Comme c’est le cas souvent, c’étaient d’abord les plaisirs reliés à la sexualité
qui lui faisaient horreur. Il est frappant de constater combien cette catégorie de
plaisir a été stigmatisée, du moins dans notre récente culture occidentale, surtout
depuis le règne de cette bonne reine Victoria. Il n’est pas étonnant d’ailleurs que
l’Église catholique, dont l’élément dirigeant est composé entièrement de
célibataires, chastes et continents en principe, n’ait pas proclamé avec beaucoup
d’enthousiasme les charmes des plaisirs érotiques et en ait entouré l’obtention
d’un nombre considérable de conditions, menaçant les contrevenants de
châtiments égaux ou supérieurs à ceux réservés aux assassins, aux exploiteurs
des faibles, aux tyrans de l’humanité. L’enfer chrétien brûle des mêmes feux le
masturbateur, l’homosexuel et le fétichiste, d’une part, et, d’autre part, le voleur
de fonds publics, le fonctionnaire vénal et le tortionnaire de malheureux
dissidents. On croirait même, à entendre les dénonciations et les menaces des
supérieurs ecclésiastiques, que ces derniers s’en tireront avec quelque temps de
purgatoire, alors que le pauvre diable qui trouve un quelconque plaisir à tirer sur
son petit membre ou la veuve solitaire qui, avec combien de culpabilité, laisse
ses doigts errer du côté du mont de Vénus paieront ces folichonneries
inoffensives d’un stage éternel dans la rôtissoire.

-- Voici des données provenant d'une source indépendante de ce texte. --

(* ===== verification/Planner.v ===== *)
(** The execution of policies with their dependencies
    (fic/src/policy/execution/PolicyExecutionPlanner and PolicyApplySummary of
    fic-common/fic-policy).

    The planner's fields ([results_], [visiting_]), the summary under
    construction and the world the policies act on are one state that
    [executePolicy] passes along. [ps_runs] is a ghost: the policies whose own
    execution was invoked, in order. The recursion carries fuel; the answer
    [None] means the fuel ran out, which [execute_total] excludes. An exception
    that leaves [execute] is an [Exn]. *)

From S2P Require Import Prelude Logger Severity PolicyValue ConfigFile PolicyModel Registry DependencyGraph.
Open Scope string_scope.
Open Scope nat_scope.

(** * PolicyApplySummary *)

Record PolicyApplySummary := mkSummary {
  results : list PolicyApplyResult;
  requestedRoots_ : list PolicyRef
}.

Definition summary_empty : PolicyApplySummary := mkSummary [] [].
Definition summary_add (s : PolicyApplySummary) (r : PolicyApplyResult) : PolicyApplySummary :=
  mkSummary (results s ++ [r])%list (requestedRoots_ s).

(** [std::set<PolicyRef>::insert]. *)
Definition set_insert (r : PolicyRef) (l : list PolicyRef) : list PolicyRef :=
  if decide (r ∈ l) then l else sort_set (r :: l).
Definition markRequestedRoot (s : PolicyApplySummary) (r : PolicyRef) : PolicyApplySummary :=
  mkSummary (results s) (set_insert r (requestedRoots_ s)).

Definition isRequestedRoot (s : PolicyApplySummary) (r : PolicyRef) : bool :=
  bool_decide (r ∈ requestedRoots_ s).

(** [std::find_if] over the results by identity. *)
Definition find_result (s : PolicyApplySummary) (root : PolicyRef) : option PolicyApplyResult :=
  snd <$> list_find (λ c, result_ref c = root) (results s).

Definition requestedRootsApplied (s : PolicyApplySummary) : bool :=
  negb (bool_decide (requestedRoots_ s = [])) &&
  forallb (λ root, match find_result s root with Some r => isApplied r | None => false end)
    (requestedRoots_ s).

Definition requestedRootsWithoutFailures (s : PolicyApplySummary) : bool :=
  forallb (λ root, match find_result s root with Some r => negb (isFailure r) | None => false end)
    (requestedRoots_ s).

Voilà qui est fort raisonnable!
Pourtant, le fondateur même de cette religion a prétendu réserver des places de
choix dans son Paradis aux femmes qui gagnent leur vie à exercer le plus vieux
métier du monde. Comprenne qui pourra! On trouvera dans Zwang (Lettre
ouverte aux mal-baisants) une critique aiguë en même temps qu’humoristique
des tortionnaires de l’humanité au chapitre de la sexualité.
Quant à Hélène, je ne vous en dirai pas davantage, vous laissant le plaisir
d’imaginer son histoire et sa conclusion. Je vous dirai seulement que, pour la
peur du plaisir comme pour les autres, la confrontation demeure, dans la plupart
des cas, la démarche la plus fructueuse. Certes, les idées qui la causent sont
particulièrement tenaces et une nouvelle morale du plaisir n’est pas facilement
accessible à celui qui, depuis l’enfance, l’a considéré comme nocif et coupable.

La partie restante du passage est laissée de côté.